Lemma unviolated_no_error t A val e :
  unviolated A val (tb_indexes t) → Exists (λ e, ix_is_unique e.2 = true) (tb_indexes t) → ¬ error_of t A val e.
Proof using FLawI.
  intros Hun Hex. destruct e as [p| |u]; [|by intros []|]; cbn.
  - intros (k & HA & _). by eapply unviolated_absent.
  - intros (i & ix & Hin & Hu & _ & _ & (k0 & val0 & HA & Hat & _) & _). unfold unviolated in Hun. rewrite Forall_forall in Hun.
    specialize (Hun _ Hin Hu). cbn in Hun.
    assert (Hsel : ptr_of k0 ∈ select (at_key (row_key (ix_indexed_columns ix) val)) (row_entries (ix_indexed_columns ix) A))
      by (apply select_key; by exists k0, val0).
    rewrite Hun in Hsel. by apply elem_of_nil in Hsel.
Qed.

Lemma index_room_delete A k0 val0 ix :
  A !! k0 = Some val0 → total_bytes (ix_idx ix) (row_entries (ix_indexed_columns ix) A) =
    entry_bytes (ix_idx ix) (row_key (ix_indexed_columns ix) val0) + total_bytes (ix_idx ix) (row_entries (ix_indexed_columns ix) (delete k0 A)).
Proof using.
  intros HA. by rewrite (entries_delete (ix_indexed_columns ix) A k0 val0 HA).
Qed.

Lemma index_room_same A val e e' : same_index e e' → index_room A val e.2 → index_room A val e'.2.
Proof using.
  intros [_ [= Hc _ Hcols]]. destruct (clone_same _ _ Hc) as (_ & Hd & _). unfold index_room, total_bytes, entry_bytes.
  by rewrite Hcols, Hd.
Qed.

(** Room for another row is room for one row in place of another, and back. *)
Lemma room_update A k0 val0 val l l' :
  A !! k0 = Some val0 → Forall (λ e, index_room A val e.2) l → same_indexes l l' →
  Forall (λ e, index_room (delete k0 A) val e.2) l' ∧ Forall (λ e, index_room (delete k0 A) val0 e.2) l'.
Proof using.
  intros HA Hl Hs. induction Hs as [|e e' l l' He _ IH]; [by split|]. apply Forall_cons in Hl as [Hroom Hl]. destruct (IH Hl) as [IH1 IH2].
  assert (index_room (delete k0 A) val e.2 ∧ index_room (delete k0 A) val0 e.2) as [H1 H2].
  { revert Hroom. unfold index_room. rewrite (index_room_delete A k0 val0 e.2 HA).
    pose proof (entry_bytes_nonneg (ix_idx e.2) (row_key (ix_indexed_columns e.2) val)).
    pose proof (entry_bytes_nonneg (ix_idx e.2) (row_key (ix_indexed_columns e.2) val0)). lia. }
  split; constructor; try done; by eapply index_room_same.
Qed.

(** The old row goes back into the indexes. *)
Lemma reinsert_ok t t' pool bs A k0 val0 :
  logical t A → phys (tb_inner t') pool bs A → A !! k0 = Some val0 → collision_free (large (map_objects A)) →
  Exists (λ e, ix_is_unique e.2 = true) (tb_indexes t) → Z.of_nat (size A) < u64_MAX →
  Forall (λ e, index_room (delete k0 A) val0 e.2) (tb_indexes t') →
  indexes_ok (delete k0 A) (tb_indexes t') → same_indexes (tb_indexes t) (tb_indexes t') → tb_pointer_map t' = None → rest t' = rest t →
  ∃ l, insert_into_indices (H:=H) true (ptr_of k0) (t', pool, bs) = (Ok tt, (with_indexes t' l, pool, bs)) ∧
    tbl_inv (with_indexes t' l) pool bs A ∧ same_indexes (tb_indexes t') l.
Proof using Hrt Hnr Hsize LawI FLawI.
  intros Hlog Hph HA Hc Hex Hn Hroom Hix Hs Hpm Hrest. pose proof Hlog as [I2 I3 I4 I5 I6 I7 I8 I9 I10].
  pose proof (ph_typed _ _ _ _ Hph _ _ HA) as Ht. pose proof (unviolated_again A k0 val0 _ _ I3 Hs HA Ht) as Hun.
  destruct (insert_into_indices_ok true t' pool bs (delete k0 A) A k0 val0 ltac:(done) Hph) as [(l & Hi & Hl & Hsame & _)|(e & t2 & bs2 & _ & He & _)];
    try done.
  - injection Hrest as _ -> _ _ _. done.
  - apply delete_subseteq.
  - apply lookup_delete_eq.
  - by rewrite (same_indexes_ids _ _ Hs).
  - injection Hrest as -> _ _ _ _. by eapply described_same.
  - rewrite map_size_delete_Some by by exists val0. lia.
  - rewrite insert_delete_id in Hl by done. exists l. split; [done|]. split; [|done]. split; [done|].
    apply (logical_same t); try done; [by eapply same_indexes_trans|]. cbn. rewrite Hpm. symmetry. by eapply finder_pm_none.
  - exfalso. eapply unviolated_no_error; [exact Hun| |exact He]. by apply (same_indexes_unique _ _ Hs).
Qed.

== == ==

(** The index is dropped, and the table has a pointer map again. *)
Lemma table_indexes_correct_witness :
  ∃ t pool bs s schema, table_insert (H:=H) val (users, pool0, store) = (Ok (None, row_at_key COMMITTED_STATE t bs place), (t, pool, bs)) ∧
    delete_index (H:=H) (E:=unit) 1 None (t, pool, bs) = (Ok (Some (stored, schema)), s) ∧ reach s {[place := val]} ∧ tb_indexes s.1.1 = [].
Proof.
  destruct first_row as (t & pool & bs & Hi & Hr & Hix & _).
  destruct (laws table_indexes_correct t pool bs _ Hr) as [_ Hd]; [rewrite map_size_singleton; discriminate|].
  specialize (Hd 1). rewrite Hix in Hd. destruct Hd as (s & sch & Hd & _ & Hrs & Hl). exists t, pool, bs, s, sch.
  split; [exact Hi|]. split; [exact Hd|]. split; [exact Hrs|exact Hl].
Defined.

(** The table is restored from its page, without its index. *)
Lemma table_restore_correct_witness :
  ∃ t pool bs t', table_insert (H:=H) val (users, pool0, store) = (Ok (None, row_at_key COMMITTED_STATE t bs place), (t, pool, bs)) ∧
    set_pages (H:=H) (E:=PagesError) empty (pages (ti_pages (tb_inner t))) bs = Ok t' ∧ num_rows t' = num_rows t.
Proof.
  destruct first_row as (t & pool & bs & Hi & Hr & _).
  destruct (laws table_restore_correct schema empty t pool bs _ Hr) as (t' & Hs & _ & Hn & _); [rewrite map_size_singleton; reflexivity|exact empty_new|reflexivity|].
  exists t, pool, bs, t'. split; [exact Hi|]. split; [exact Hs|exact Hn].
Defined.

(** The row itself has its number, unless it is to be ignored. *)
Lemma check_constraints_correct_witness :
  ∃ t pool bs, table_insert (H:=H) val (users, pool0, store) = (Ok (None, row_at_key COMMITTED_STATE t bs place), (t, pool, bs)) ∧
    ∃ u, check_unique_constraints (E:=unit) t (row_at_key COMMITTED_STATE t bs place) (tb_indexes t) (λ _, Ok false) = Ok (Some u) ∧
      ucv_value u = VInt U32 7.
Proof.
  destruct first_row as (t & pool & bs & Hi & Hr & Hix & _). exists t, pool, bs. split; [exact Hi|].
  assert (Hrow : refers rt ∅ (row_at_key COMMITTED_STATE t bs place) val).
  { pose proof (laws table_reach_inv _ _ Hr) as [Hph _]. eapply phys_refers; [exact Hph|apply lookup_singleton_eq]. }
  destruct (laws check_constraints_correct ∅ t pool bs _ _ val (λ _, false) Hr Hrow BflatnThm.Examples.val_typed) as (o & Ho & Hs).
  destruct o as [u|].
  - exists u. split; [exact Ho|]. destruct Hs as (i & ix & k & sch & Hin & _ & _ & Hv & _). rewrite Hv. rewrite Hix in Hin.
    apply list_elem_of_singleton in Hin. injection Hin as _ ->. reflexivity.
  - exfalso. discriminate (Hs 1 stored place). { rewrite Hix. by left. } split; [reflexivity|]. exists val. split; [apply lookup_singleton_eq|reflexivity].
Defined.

== == ==

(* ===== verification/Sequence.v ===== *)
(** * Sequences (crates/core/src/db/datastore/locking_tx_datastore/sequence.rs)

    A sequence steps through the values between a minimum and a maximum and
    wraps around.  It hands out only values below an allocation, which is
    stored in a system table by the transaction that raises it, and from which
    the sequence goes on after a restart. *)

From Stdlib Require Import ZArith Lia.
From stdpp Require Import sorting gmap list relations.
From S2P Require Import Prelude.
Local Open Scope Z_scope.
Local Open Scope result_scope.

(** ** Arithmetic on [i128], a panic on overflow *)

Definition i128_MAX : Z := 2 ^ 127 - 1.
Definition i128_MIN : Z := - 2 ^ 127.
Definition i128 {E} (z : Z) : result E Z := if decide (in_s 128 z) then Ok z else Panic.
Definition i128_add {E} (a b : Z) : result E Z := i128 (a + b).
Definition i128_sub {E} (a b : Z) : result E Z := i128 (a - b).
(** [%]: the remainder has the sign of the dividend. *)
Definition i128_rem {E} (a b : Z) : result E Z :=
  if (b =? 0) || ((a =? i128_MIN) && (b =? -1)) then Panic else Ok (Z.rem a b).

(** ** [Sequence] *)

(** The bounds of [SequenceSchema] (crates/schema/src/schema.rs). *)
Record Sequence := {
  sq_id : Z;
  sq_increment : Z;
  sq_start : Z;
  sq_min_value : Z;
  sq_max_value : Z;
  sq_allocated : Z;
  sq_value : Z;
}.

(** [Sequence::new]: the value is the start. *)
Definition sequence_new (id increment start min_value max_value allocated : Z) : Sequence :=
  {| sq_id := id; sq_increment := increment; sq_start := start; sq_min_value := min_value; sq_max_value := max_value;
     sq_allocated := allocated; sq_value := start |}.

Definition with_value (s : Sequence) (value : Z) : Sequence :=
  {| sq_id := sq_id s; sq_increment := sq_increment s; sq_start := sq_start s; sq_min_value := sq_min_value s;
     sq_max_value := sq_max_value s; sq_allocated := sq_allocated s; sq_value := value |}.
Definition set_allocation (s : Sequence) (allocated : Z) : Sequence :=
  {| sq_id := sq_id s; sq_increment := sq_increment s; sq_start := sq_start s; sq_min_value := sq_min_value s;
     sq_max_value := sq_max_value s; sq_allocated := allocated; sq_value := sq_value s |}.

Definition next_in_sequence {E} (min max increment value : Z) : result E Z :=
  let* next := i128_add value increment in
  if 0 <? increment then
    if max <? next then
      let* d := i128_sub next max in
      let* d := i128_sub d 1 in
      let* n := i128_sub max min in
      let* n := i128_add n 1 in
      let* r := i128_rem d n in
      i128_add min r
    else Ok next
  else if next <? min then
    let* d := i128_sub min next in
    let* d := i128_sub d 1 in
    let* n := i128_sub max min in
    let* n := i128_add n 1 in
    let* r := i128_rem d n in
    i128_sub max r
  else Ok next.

== == ==

[Work instruction]: Going back over the entries above, copy word for word every line from the one that has "Lemma unviolated_no_error t" on through the one that has "assert (index_room (delete".

[Answer to this problem]:
Lemma unviolated_no_error t A val e :
  unviolated A val (tb_indexes t) → Exists (λ e, ix_is_unique e.2 = true) (tb_indexes t) → ¬ error_of t A val e.
Proof using FLawI.
  intros Hun Hex. destruct e as [p| |u]; [|by intros []|]; cbn.
  - intros (k & HA & _). by eapply unviolated_absent.
  - intros (i & ix & Hin & Hu & _ & _ & (k0 & val0 & HA & Hat & _) & _). unfold unviolated in Hun. rewrite Forall_forall in Hun.
    specialize (Hun _ Hin Hu). cbn in Hun.
    assert (Hsel : ptr_of k0 ∈ select (at_key (row_key (ix_indexed_columns ix) val)) (row_entries (ix_indexed_columns ix) A))
      by (apply select_key; by exists k0, val0).
    rewrite Hun in Hsel. by apply elem_of_nil in Hsel.
Qed.

Lemma index_room_delete A k0 val0 ix :
  A !! k0 = Some val0 → total_bytes (ix_idx ix) (row_entries (ix_indexed_columns ix) A) =
    entry_bytes (ix_idx ix) (row_key (ix_indexed_columns ix) val0) + total_bytes (ix_idx ix) (row_entries (ix_indexed_columns ix) (delete k0 A)).
Proof using.
  intros HA. by rewrite (entries_delete (ix_indexed_columns ix) A k0 val0 HA).
Qed.

Lemma index_room_same A val e e' : same_index e e' → index_room A val e.2 → index_room A val e'.2.
Proof using.
  intros [_ [= Hc _ Hcols]]. destruct (clone_same _ _ Hc) as (_ & Hd & _). unfold index_room, total_bytes, entry_bytes.
  by rewrite Hcols, Hd.
Qed.

(** Room for another row is room for one row in place of another, and back. *)
Lemma room_update A k0 val0 val l l' :
  A !! k0 = Some val0 → Forall (λ e, index_room A val e.2) l → same_indexes l l' →
  Forall (λ e, index_room (delete k0 A) val e.2) l' ∧ Forall (λ e, index_room (delete k0 A) val0 e.2) l'.
Proof using.
  intros HA Hl Hs. induction Hs as [|e e' l l' He _ IH]; [by split|]. apply Forall_cons in Hl as [Hroom Hl]. destruct (IH Hl) as [IH1 IH2].
  assert (index_room (delete k0 A) val e.2 ∧ index_room (delete k0 A) val0 e.2) as [H1 H2].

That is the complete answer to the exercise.